De verdachte heeft tegen het hiervoor genoemde vonnis hoger beroep ingesteld.
Dit arrest is gewezen naar aanleiding van het onderzoek op de terechtzittingen van het hof van 25 oktober 2011 en 10 januari 2012 en, overeenkomstig het bepaalde bij artikel 422 van het Wetboek van Strafvordering, het onderzoek op de terechtzitting in eerste aanleg.

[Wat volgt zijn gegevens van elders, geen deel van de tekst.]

(* ===== verification/Memide.v ===== *)
(** The in-memory disk (memide.c), a disk driver without a device: the blocks
    live in the image [_binary_fs_img_start] linked into the kernel. *)

From S2P Require Import Prelude Bytes Sleeplock Buf.

(** [disksize], the bytes at [memdisk], and the writes completed so far (the
    history is not in the C program; nothing reads it but [dhist]). *)
Record memdisk := Memdisk { md_disksize : Z; md_bytes : list Z; md_hist : list dwrite }.

(** [ideinit]: [img] is the image and [size] its length, the symbol
    [_binary_fs_img_size]. *)
Definition ideinit (img : list Z) (size : Z) : memdisk :=
  Memdisk (s32 (size / BSIZE)) img [].

(** [memmove(p, b->data, BSIZE)] with [p = memdisk + b->blockno*BSIZE]. *)
Definition md_store (blockno : Z) (data : list Z) (d : memdisk) (dev : Z) : memdisk :=
  Memdisk (md_disksize d) (splice (Z.to_nat (blockno * BSIZE)) data (md_bytes d))
    (md_hist d ++ [(dev, blockno, data)]).

Definition md_load (blockno : Z) (d : memdisk) : list Z :=
  slice (Z.to_nat (blockno * BSIZE)) (Z.to_nat BSIZE) (md_bytes d).

Definition md_iderw (i : nat) : M (bstate memdisk) unit :=
  b ← buf_at i;
  pid ← gets me;
  if negb (holdingsleep pid (b_lock b)) then panic "iderw: buf not locked"
  else if Z.land (b_flags b) (Z.lor B_VALID B_DIRTY) =? B_VALID
  then panic "iderw: nothing to do"
  else if negb (b_dev b =? 1) then panic "iderw: request not for disk 1"
  else
    d ← gets disk;
    if u32 (md_disksize d) <=? b_blockno b then panic "iderw: block out of range"
    else
      (if negb (Z.land (b_flags b) B_DIRTY =? 0) then
         buf_upd i (fun b => with_flags (Z.land (b_flags b) (Z.lnot B_DIRTY)) b) ;;
         modify (fun s => set_disk (md_store (b_blockno b) (b_data b) (disk s) (b_dev b)) s)
       else
         buf_upd i (with_data (md_load (b_blockno b) d))) ;;
      buf_upd i (fun b => with_flags (Z.lor (b_flags b) B_VALID) b).

Definition md_valid (d : memdisk) (dev b : Z) : Prop := dev = 1 /\ 0 <= b < md_disksize d.

(** The image has [disksize] blocks of bytes. *)
Definition md_wf (d : memdisk) : Prop :=
  0 <= md_disksize d < 2147483648 /\
  length (md_bytes d) = Z.to_nat (md_disksize d * BSIZE) /\ bytes_ok (md_bytes d).

Arguments md_store : simpl never.
Arguments md_load : simpl never.

#[export] Instance memide_driver : DiskDriver memdisk := {|
  iderw := md_iderw;
  dblock d dev b := md_load b d;
  dhist := md_hist;
  dvalid := md_valid;
  dwf := md_wf;
|}.

Lemma md_load_ok d b : md_wf d -> 0 <= b < md_disksize d -> block_ok (md_load b d).
Proof.
  intros (Hs & Hl & Hok) Hb. unfold BSIZE in *. split.
  - unfold md_load. rewrite length_slice; unfold BSIZE; [done|]. lia.
  - by apply Forall_slice.
Qed.

(** Block-sized slices at block offsets do not overlap. *)
Lemma md_load_store d dev b data b' :
  md_wf d -> 0 <= b < md_disksize d -> 0 <= b' < md_disksize d -> length data = 1024%nat ->
  md_load b' (md_store b data d dev) = if decide (b' = b) then data else md_load b' d.
Proof.
  intros (Hs & Hl & Hok) Hb Hb' Hd. unfold md_load, md_store, BSIZE in *. simpl.
  case_decide as He.
  - subst b'. rewrite <- Hd at 1. rewrite slice_splice_same; [done|lia].
  - apply slice_splice_other; lia.
Qed.

Lemma md_store_wf d dev b data :
  md_wf d -> 0 <= b < md_disksize d -> block_ok data -> md_wf (md_store b data d dev).
Proof.
  intros (Hs & Hl & Hok) Hb (Hd & Hdok). unfold md_wf, md_store, BSIZE in *. simpl.
  repeat split; [lia|lia| |by apply Forall_splice].
  rewrite length_splice; [done|lia].
Qed.

#[export] Instance memide_laws : DiskDriverLaws memdisk.
Proof.
  split.
  - intros s i b Hwf Hi Hh Hf Hok (Hdev & Hb). simpl. unfold md_iderw.
    eapply wp_bind, wp_buf_at; [done|]. eapply wp_bind, wp_gets.
    rewrite Hh, Hf, Hdev. simpl. eapply wp_bind, wp_gets.
    rewrite u32_small by (destruct Hwf; lia).
    rewrite (proj2 (Z.leb_gt _ _)) by lia.
    eapply wp_bind, wp_buf_upd; [done|]. eapply wp_buf_upd.
    { simpl. rewrite list_lookup_insert_eq; [done|]. by eapply lookup_lt_Some. }
    exists (disk s). split; [done|]. unfold set_bufs. simpl.
    rewrite list_insert_insert_eq. by rewrite Hf.
  - intros s i b Hwf Hi Hh Hf Hok (Hdev & Hb). simpl. unfold md_iderw.
    eapply wp_bind, wp_buf_at; [done|]. eapply wp_bind, wp_gets.
    rewrite Hh, Hf, Hdev. simpl. eapply wp_bind, wp_gets.
    rewrite u32_small by (destruct Hwf; lia).
    rewrite (proj2 (Z.leb_gt _ _)) by lia.
    eapply wp_bind, wp_bind, wp_buf_upd; [done|]. eapply wp_modify, wp_buf_upd.
    { simpl. rewrite list_lookup_insert_eq; [done|]. by eapply lookup_lt_Some. }
    eexists. split; [|unfold set_bufs, set_disk; simpl; by rewrite list_insert_insert_eq, Hf].
    simpl. split; [by apply md_store_wf|]. split; [|done].
    intros dev b' (-> & Hb'). simpl. rewrite md_load_store by (done || apply Hok).
    unfold apply_write. simpl. repeat case_decide; by simplify_eq.
  - intros d dev b Hwf (Hdev & Hb). by apply md_load_ok.
  - intros d dev b (-> & _). done.
Qed.

(** The disk with given blocks. *)
Definition disk_of (blks : list (list Z)) : memdisk :=
  Memdisk (Z.of_nat (length blks)) (mjoin blks) [].

Lemma disk_of_wf blks :
  Forall block_ok blks -> Z.of_nat (length blks) < 2147483648 -> md_wf (disk_of blks).
Proof.
  intros Hok Hlt. unfold md_wf, disk_of, BSIZE. simpl. split_and!; [lia|lia| |].
  - assert (length (mjoin blks) = length blks * 1024)%nat as ->; [|lia]. clear Hlt.
    induction Hok as [|b blks [Hb _] Hok IH]; [done|]. simpl. rewrite length_app, IH, Hb. lia.
  - apply Forall_join. eapply Forall_impl; [exact Hok|]. by intros b [_ Hb].
Qed.

Lemma md_load_disk_of blks k b :
  Forall block_ok blks -> blks !! k = Some b -> md_load (Z.of_nat k) (disk_of blks) = b.
Proof.
  intros Hok. unfold md_load, disk_of, BSIZE. simpl.
  replace (Z.to_nat (Z.of_nat k * 1024)) with (k * 1024)%nat by lia. change (Z.to_nat 1024) with 1024%nat.
  revert k. induction Hok as [|b' blks [Hb _] Hok IH]; intros k Hk; [done|].
  unfold slice in *. destruct k as [|k].
  - injection Hk as ->. simpl mjoin. rewrite Nat.mul_0_l, drop_0, <- Hb. apply take_app_length.
  - simpl mjoin. rewrite drop_app_ge by lia. rewrite <- (IH k Hk). repeat f_equal. lia.
Qed.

Het hof heeft kennisgenomen van de vordering van de advocaat-generaal. Deze vordering is na voorlezing aan het hof overgelegd (zie voor de inhoud van de vordering bijlage I). Het hof heeft voorts kennisgenomen van hetgeen door verdachte en zijn raadsman, mr D.C Vlielander, naar voren is gebracht.
Het vonnis waarvan beroep
Het hof zal het vonnis waarvan beroep om proceseconomische redenen vernietigen en daarom opnieuw rechtdoen.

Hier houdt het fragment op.